◆ **WORK ITEM**
Once you reach the line containing "O => write8 m s 0" in the entries below, write out that line and each one after it down to the line containing "if decide (n <= 0)", exactly and with nothing added.

-.-.-

(* ===== verification/Kstring.v ===== *)
(** * kernel/string.c

    The byte-string routines over physical memory: every routine takes the
    memory and returns the memory it leaves, with the loops of the source as
    recursion on the remaining count.  Pointers are addresses; they are assumed
    not to wrap around the 64-bit address space, which no kernel object does. *)

From S2P Require Import Prelude Machine.

(** [for(i = 0; i < n; i++) cdst[i] = c;] *)
Fixpoint memset_loop (cnt : nat) (m : mem) (cdst c i : Z) : mem :=
  match cnt with
  | O => m
  | S cnt' => memset_loop cnt' (write8 m (cdst + i) c) cdst c (i + 1)
  end.
Definition memset (m : mem) (dst c n : Z) : mem := memset_loop (Z.to_nat n) m dst c 0.

(** [while(n-- > 0)]: the difference of the first two unequal bytes. *)
Fixpoint memcmp_loop (cnt : nat) (m : mem) (s1 s2 : Z) : Z :=
  match cnt with
  | O => 0
  | S cnt' =>
      if decide (read8 m s1 <> read8 m s2) then read8 m s1 - read8 m s2
      else memcmp_loop cnt' m (s1 + 1) (s2 + 1)
  end.
Definition memcmp (m : mem) (v1 v2 n : Z) : Z := memcmp_loop (Z.to_nat n) m v1 v2.

(** [while(n-- > 0) *--d = *--s;] *)
Fixpoint memmove_down (cnt : nat) (m : mem) (d s : Z) : mem :=
  match cnt with
  | O => m
  | S cnt' => memmove_down cnt' (write8 m (d - 1) (read8 m (s - 1))) (d - 1) (s - 1)
  end.
(** [while(n-- > 0) *d++ = *s++;] *)
Fixpoint memmove_up (cnt : nat) (m : mem) (d s : Z) : mem :=
  match cnt with
  | O => m
  | S cnt' => memmove_up cnt' (write8 m d (read8 m s)) (d + 1) (s + 1)
  end.
Definition memmove (m : mem) (dst src n : Z) : mem :=
  if decide (n = 0) then m
  else if decide (src < dst /\ src + n > dst)
       then memmove_down (Z.to_nat n) m (dst + n) (src + n)
       else memmove_up (Z.to_nat n) m dst src.
Definition memcpy (m : mem) (dst src n : Z) : mem := memmove m dst src n.

(** [while(n > 0 && *p && *p == *q) n--, p++, q++;] *)
Fixpoint strncmp_loop (cnt : nat) (m : mem) (p q : Z) : Z :=
  match cnt with
  | O => 0
  | S cnt' =>
      if decide (read8 m p <> 0 /\ read8 m p = read8 m q)
      then strncmp_loop cnt' m (p + 1) (q + 1)
      else read8 m p - read8 m q
  end.
Definition strncmp (m : mem) (p q n : Z) : Z := strncmp_loop (Z.to_nat n) m p q.

(** [while(n-- > 0) *s++ = 0;] *)
Fixpoint strncpy_pad (cnt : nat) (m : mem) (s : Z) : mem :=
  match cnt with
  | O => m
  | S cnt' => strncpy_pad cnt' (write8 m s 0) (s + 1)
  end.
(** [while(n-- > 0 && ( *s++ = *t++) != 0);] and then the padding loop. *)
Fixpoint strncpy_copy (cnt : nat) (m : mem) (s t : Z) : mem :=
  match cnt with
  | O => m
  | S cnt' =>
      let c := read8 m t in
      let m' := write8 m s c in
      if decide (c <> 0) then strncpy_copy cnt' m' (s + 1) (t + 1)
      else strncpy_pad cnt' m' (s + 1)
  end.
Definition strncpy (m : mem) (s t n : Z) : mem := strncpy_copy (Z.to_nat n) m s t.

(** [while(--n > 0 && ( *s++ = *t++) != 0); *s = 0;] *)
Fixpoint safestrcpy_loop (cnt : nat) (m : mem) (s t : Z) : mem :=
  match cnt with
  | O => write8 m s 0
  | S cnt' =>
      let c := read8 m t in
      let m' := write8 m s c in
      if decide (c <> 0) then safestrcpy_loop cnt' m' (s + 1) (t + 1)
      else write8 m' (s + 1) 0
  end.
Definition safestrcpy (m : mem) (s t n : Z) : mem :=
  if decide (n <= 0) then m else safestrcpy_loop (Z.to_nat (n - 1)) m s t.

(** [for(n = 0; s[n]; n++);]: [None] when no NUL lies within the fuel. *)
Fixpoint strlen_loop (fuel : nat) (m : mem) (s n : Z) : option Z :=
  match fuel with
  | O => None
  | S fuel' => if decide (read8 m (s + n) <> 0) then strlen_loop fuel' m s (n + 1) else Some n
  end.
Definition strlen (fuel : nat) (m : mem) (s : Z) : option Z := strlen_loop fuel m s 0.

(** The same routines on character arrays that are fields of kernel structures
    (a process name, a directory entry name): the two objects are placed in an
    otherwise empty memory, apart from each other, and the routine is run. *)
Definition src_base : Z := 2 ^ 32.
Definition arrays (dst src : list Z) : mem := write_bytes (write_bytes ∅ 0 dst) src_base src.
Definition safestrcpy_arr (dst src : list Z) (n : Z) : list Z :=
  read_bytes (length dst) (safestrcpy (arrays dst src) 0 src_base n) 0.
Definition strncpy_arr (dst src : list Z) (n : Z) : list Z :=
  read_bytes (length dst) (strncpy (arrays dst src) 0 src_base n) 0.
Definition strncmp_arr (p q : list Z) (n : Z) : Z := strncmp (arrays p q) 0 src_base n.

(** ** memset *)

Lemma read8_memset_loop cnt m d c i a :
  read8 (memset_loop cnt m d c i) a =
  if decide (d + i <= a < d + i + Z.of_nat cnt) then u8 c else read8 m a.
Proof.
  revert m i. induction cnt as [|cnt IH]; intros m i; cbn [memset_loop].
  - case_decide; [lia|done].
  - rewrite IH, read8_write8. repeat case_decide; try done; lia.
Qed.

Lemma read8_memset m d c n a :
  read8 (memset m d c n) a = if decide (d <= a < d + n) then u8 c else read8 m a.
Proof.
  unfold memset. rewrite read8_memset_loop. repeat case_decide; try done; lia.
Qed.

Lemma read64_memset_zero m d n a : d <= a -> a + 8 <= d + n -> read64 (memset m d 0 n) a = 0.
Proof.
  intros. apply read64_zero.
  intros i Hi. rewrite read8_memset. by rewrite decide_True by lia.
Qed.

Lemma read64_memset_ne m d c n a :
  a + 8 <= d \/ d + n <= a -> read64 (memset m d c n) a = read64 m a.
Proof.
  intros. apply read64_ext. intros i Hi. rewrite read8_memset. case_decide; [lia|done].
Qed.

(** ** memmove *)

Lemma read8_memmove_down cnt m d s a :
  s <= d ->
  read8 (memmove_down cnt m d s) a =
  if decide (d - Z.of_nat cnt <= a < d) then read8 m (s + (a - d)) else read8 m a.
Proof.
  revert m d s. induction cnt as [|cnt IH]; intros m d s H; cbn [memmove_down].
  { case_decide; [lia|done]. }
  rewrite IH by lia. rewrite !read8_write8. rewrite u8_small by apply read8_range.
  repeat case_decide; try lia; try done; f_equal; lia.
Qed.

Lemma read8_memmove_up cnt m d s a :
  d <= s \/ s + Z.of_nat cnt <= d ->
  read8 (memmove_up cnt m d s) a =
  if decide (d <= a < d + Z.of_nat cnt) then read8 m (s + (a - d)) else read8 m a.
Proof.
  revert m d s. induction cnt as [|cnt IH]; intros m d s H; cbn [memmove_up].
  { case_decide; [lia|done]. }
  rewrite IH by lia. rewrite !read8_write8. rewrite u8_small by apply read8_range.
  repeat case_decide; try lia; try done; f_equal; lia.
Qed.

Lemma read8_memmove m dst src n a :
  0 <= n ->
  read8 (memmove m dst src n) a =
  if decide (dst <= a < dst + n) then read8 m (src + (a - dst)) else read8 m a.
Proof.
  intros Hn. unfold memmove. case_decide; [case_decide; [lia|done]|].
  case_decide.
  - rewrite read8_memmove_down by lia.
    repeat case_decide; try lia; try done. f_equal. lia.
  - rewrite read8_memmove_up by lia. repeat case_decide; try lia; done.
Qed.

Lemma read64_memmove_ne m dst src n a :
  0 <= n -> a + 8 <= dst \/ dst + n <= a -> read64 (memmove m dst src n) a = read64 m a.
Proof.
  intros. apply read64_ext. intros i Hi. rewrite read8_memmove by done.
  case_decide; [lia|done].
Qed.

(** ** memcmp *)

Lemma memcmp_loop_zero cnt m v1 v2 :
  memcmp_loop cnt m v1 v2 = 0 <->
  forall i, 0 <= i < Z.of_nat cnt -> read8 m (v1 + i) = read8 m (v2 + i).
Proof.
  revert v1 v2. induction cnt as [|cnt IH]; intros v1 v2; cbn [memcmp_loop].
  { split; [lia|done]. }
  case_decide as Hd.
  - split; [lia|]. intros H. specialize (H 0). rewrite !Z.add_0_r in H. lia.
  - rewrite IH. split; intros H i Hi.
    + destruct (decide (i = 0)) as [->|]; [rewrite !Z.add_0_r; lia|].
      specialize (H (i - 1)). rewrite <- !Z.add_assoc in H.
      replace (1 + (i - 1)) with i in H by lia. apply H. lia.
    + rewrite <- !Z.add_assoc. apply H. lia.
Qed.

(** ** strncmp *)

(** Equality of the two strings up to [n] characters, as C defines it: the
    bytes agree up to the first NUL or up to the limit. *)
Definition str_agree (m : mem) (p q n : Z) : Prop :=
  exists k, 0 <= k <= n /\
    (forall i, 0 <= i < k -> read8 m (p + i) <> 0 /\ read8 m (p + i) = read8 m (q + i)) /\
    (k < n -> read8 m (p + k) = 0 /\ read8 m (q + k) = 0).

Lemma strncmp_loop_zero cnt m p q :
  strncmp_loop cnt m p q = 0 <-> str_agree m p q (Z.of_nat cnt).
Proof.
  revert p q. induction cnt as [|cnt IH]; intros p q; cbn [strncmp_loop].
  { split; [|done]. intros _. exists 0. repeat split; lia. }
  case_decide as Hd.
  - rewrite IH. split.
    + intros (k & Hk & Heq & Hend). exists (k + 1). split; [lia|]. split.
      * intros i Hi. destruct (decide (i = 0)) as [->|]; [by rewrite !Z.add_0_r|].
        replace (p + i) with (p + 1 + (i - 1)) by lia.
        replace (q + i) with (q + 1 + (i - 1)) by lia. apply Heq. lia.
      * intros Hlt. replace (p + (k + 1)) with (p + 1 + k) by lia.
        replace (q + (k + 1)) with (q + 1 + k) by lia. apply Hend. lia.
    + intros (k & Hk & Heq & Hend). destruct (decide (k = 0)) as [->|].
      { rewrite !Z.add_0_r in Hend. destruct Hend as [? _]; [lia|]. by destruct Hd. }
      exists (k - 1). split; [lia|]. split.
      * intros i Hi. replace (p + 1 + i) with (p + (i + 1)) by lia.
        replace (q + 1 + i) with (q + (i + 1)) by lia. apply Heq. lia.
      * intros Hlt. replace (p + 1 + (k - 1)) with (p + k) by lia.
        replace (q + 1 + (k - 1)) with (q + k) by lia. apply Hend. lia.
  - split.
    + intros H. exists 0. rewrite !Z.add_0_r.
      destruct (decide (read8 m p = 0)) as [E|E]; [|destruct Hd; lia].
      repeat split; lia.
    + intros (k & Hk & Heq & Hend). destruct (decide (k = 0)) as [->|].
      * rewrite !Z.add_0_r in Hend. lia.
      * destruct Hd. specialize (Heq 0). rewrite !Z.add_0_r in Heq. apply Heq. lia.
Qed.

(** ** strncpy and safestrcpy *)

Lemma read8_strncpy_pad cnt m s a :
  read8 (strncpy_pad cnt m s) a =
  if decide (s <= a < s + Z.of_nat cnt) then 0 else read8 m a.
Proof.
  revert m s. induction cnt as [|cnt IH]; intros m s; cbn [strncpy_pad].
  - case_decide; [lia|done].
  - rewrite IH, read8_write8. repeat case_decide; try done; lia.
Qed.

(** [str_prefix m t k]: the first [k] bytes at [t] are not NUL. *)
Definition str_prefix (m : mem) (t k : Z) : Prop := forall i, 0 <= i < k -> read8 m (t + i) <> 0.

Lemma str_prefix_step m t k : read8 m t <> 0 -> str_prefix m (t + 1) (k - 1) -> str_prefix m t k.
Proof.
  intros H0 H i Hi. destruct (decide (i = 0)) as [->|]; [by rewrite Z.add_0_r|].
  replace (t + i) with (t + 1 + (i - 1)) by lia. apply H. lia.
Qed.

(** What a string copy of limit [n] leaves at [s]: [k] characters of the source,
    all different from NUL, then NULs up to offset [z]; nothing else changes. *)
Definition str_copied (m m' : mem) (s t k z : Z) : Prop :=
  str_prefix m t k /\
  (forall i, 0 <= i < k -> read8 m' (s + i) = read8 m (t + i)) /\
  (forall i, k <= i < z -> read8 m' (s + i) = 0) /\
  (forall a, a < s \/ s + z <= a -> read8 m' a = read8 m a).

Lemma str_copied_step m m' s t k z c :
  0 <= k <= z -> c = read8 m t -> c <> 0 ->
  str_copied (write8 m s c) m' (s + 1) (t + 1) k z ->
  (forall i, 0 <= i <= k -> read8 (write8 m s c) (t + i) = read8 m (t + i)) ->
  str_copied m m' s t (k + 1) (z + 1).
Proof.
  intros Hk -> Hc (Hpre & Hcp & Hz & Hfr) Hsrc. repeat split.
  - apply str_prefix_step; [done|]. intros i Hi.
    replace (t + 1 + i) with (t + (i + 1)) by lia. rewrite <- Hsrc by lia.
    replace (t + (i + 1)) with (t + 1 + i) by lia. apply Hpre. lia.
  - intros i Hi. destruct (decide (i = 0)) as [->|].
    + rewrite Z.add_0_r, Hfr by lia. rewrite read8_write8_eq, u8_small by apply read8_range.
      by rewrite Z.add_0_r.
    + replace (s + i) with (s + 1 + (i - 1)) by lia. rewrite Hcp by lia.
      replace (t + 1 + (i - 1)) with (t + i) by lia. apply Hsrc. lia.
  - intros i Hi. replace (s + i) with (s + 1 + (i - 1)) by lia. apply Hz. lia.
  - intros a Ha. rewrite Hfr by lia. apply read8_write8_ne. lia.
Qed.

Lemma strncpy_copy_spec cnt m s t :
  s + Z.of_nat cnt <= t \/ t + Z.of_nat cnt <= s ->
  exists k, 0 <= k <= Z.of_nat cnt /\
    str_copied m (strncpy_copy cnt m s t) s t k (Z.of_nat cnt) /\
    (k < Z.of_nat cnt -> read8 m (t + k) = 0).
Proof.
  revert m s t. induction cnt as [|cnt IH]; intros m s t H; cbn [strncpy_copy].
  { exists 0. split; [lia|]. split; [|lia]. repeat split; intros ?; try lia; done. }
  case_decide as Hc.
  - destruct (IH (write8 m s (read8 m t)) (s + 1) (t + 1)) as (k & Hk & Hcp & Hend); [lia|].
    assert (forall i, 0 <= i < Z.of_nat (S cnt) ->
              read8 (write8 m s (read8 m t)) (t + i) = read8 m (t + i)) as Hsrc.
    { intros i Hi. apply read8_write8_ne. lia. }
    exists (k + 1). split; [lia|]. split.
    + replace (Z.of_nat (S cnt)) with (Z.of_nat cnt + 1) by lia.
      eapply str_copied_step; [lia|done|done|done|]. intros. apply Hsrc. lia.
    + intros Hlt. rewrite <- Hsrc by lia. replace (t + (k + 1)) with (t + 1 + k) by lia.
      apply Hend. lia.
  - exists 0. rewrite Z.add_0_r. split; [lia|]. split; [|lia]. repeat split.
    + intros i ?; lia.
    + intros i ?; lia.
    + intros i Hi. rewrite read8_strncpy_pad, read8_write8.
      repeat case_decide; try done; try lia. replace (read8 m t) with 0 by lia. done.
    + intros a Ha. rewrite read8_strncpy_pad, read8_write8_ne by lia. case_decide; [lia|done].
Qed.

Lemma safestrcpy_loop_spec cnt m s t :
  s + Z.of_nat cnt < t \/ t + Z.of_nat cnt <= s ->
  exists k z, 0 <= k < z /\ z <= Z.of_nat cnt + 1 /\
    str_copied m (safestrcpy_loop cnt m s t) s t k z /\
    (k < Z.of_nat cnt -> read8 m (t + k) = 0).
Proof.
  revert m s t. induction cnt as [|cnt IH]; intros m s t H; cbn [safestrcpy_loop].
  { exists 0, 1. split; [lia|]. split; [lia|]. split; [|lia]. repeat split.
    - intros i ?; lia.
    - intros i ?; lia.
    - intros i Hi. replace i with 0 by lia. by rewrite Z.add_0_r, read8_write8_eq.
    - intros a Ha. apply read8_write8_ne. lia. }
  case_decide as Hc.
  - destruct (IH (write8 m s (read8 m t)) (s + 1) (t + 1)) as (k & z & Hk & Hz & Hcp & Hend); [lia|].
    assert (forall i, 0 <= i < Z.of_nat (S cnt) ->
              read8 (write8 m s (read8 m t)) (t + i) = read8 m (t + i)) as Hsrc.
    { intros i Hi. apply read8_write8_ne. lia. }
    exists (k + 1), (z + 1). split; [lia|]. split; [lia|]. split.
    + eapply str_copied_step; [lia|done|done|done|]. intros. apply Hsrc. lia.
    + intros Hlt. rewrite <- Hsrc by lia. replace (t + (k + 1)) with (t + 1 + k) by lia.
      apply Hend. lia.
  - exists 0, 2. rewrite Z.add_0_r. split; [lia|]. split; [lia|]. split; [|lia]. repeat split.
    + intros i ?; lia.
    + intros i ?; lia.
    + intros i Hi. rewrite !read8_write8. repeat case_decide; try done; try lia.
      replace (read8 m t) with 0 by lia. done.
    + intros a Ha. rewrite !read8_write8_ne by lia. done.
Qed.

(** ** strlen *)

Lemma strlen_loop_Some fuel m s n k :
  0 <= k -> (Z.to_nat k < fuel)%nat ->
  str_prefix m (s + n) k -> read8 m (s + n + k) = 0 ->
  strlen_loop fuel m s n = Some (n + k).
Proof.
  intros Hk. revert n k Hk. induction fuel as [|fuel IH]; intros n k Hk Hf Hpre Hnul; [lia|].
  cbn. destruct (decide (k = 0)) as [->|].
  - rewrite Z.add_0_r in Hnul. rewrite decide_False by lia. by rewrite Z.add_0_r.
  - rewrite decide_True by (rewrite <- (Z.add_0_r (s + n)); apply Hpre; lia).
    rewrite (IH (n + 1) (k - 1)); [f_equal; lia|lia|lia| |].
    + intros i Hi. replace (s + (n + 1) + i) with (s + n + (i + 1)) by lia. apply Hpre. lia.
    + by replace (s + (n + 1) + (k - 1)) with (s + n + k) by lia.
Qed.

Global Arguments memset : simpl never.
Global Arguments memmove : simpl never.
Global Opaque memset memmove.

-.-.-

◆ **TASK RESULT**
  | O => write8 m s 0
  | S cnt' =>
      let c := read8 m t in
      let m' := write8 m s c in
      if decide (c <> 0) then safestrcpy_loop cnt' m' (s + 1) (t + 1)
      else write8 m' (s + 1) 0
  end.
Definition safestrcpy (m : mem) (s t n : Z) : mem :=
  if decide (n <= 0) then m else safestrcpy_loop (Z.to_nat (n - 1)) m s t.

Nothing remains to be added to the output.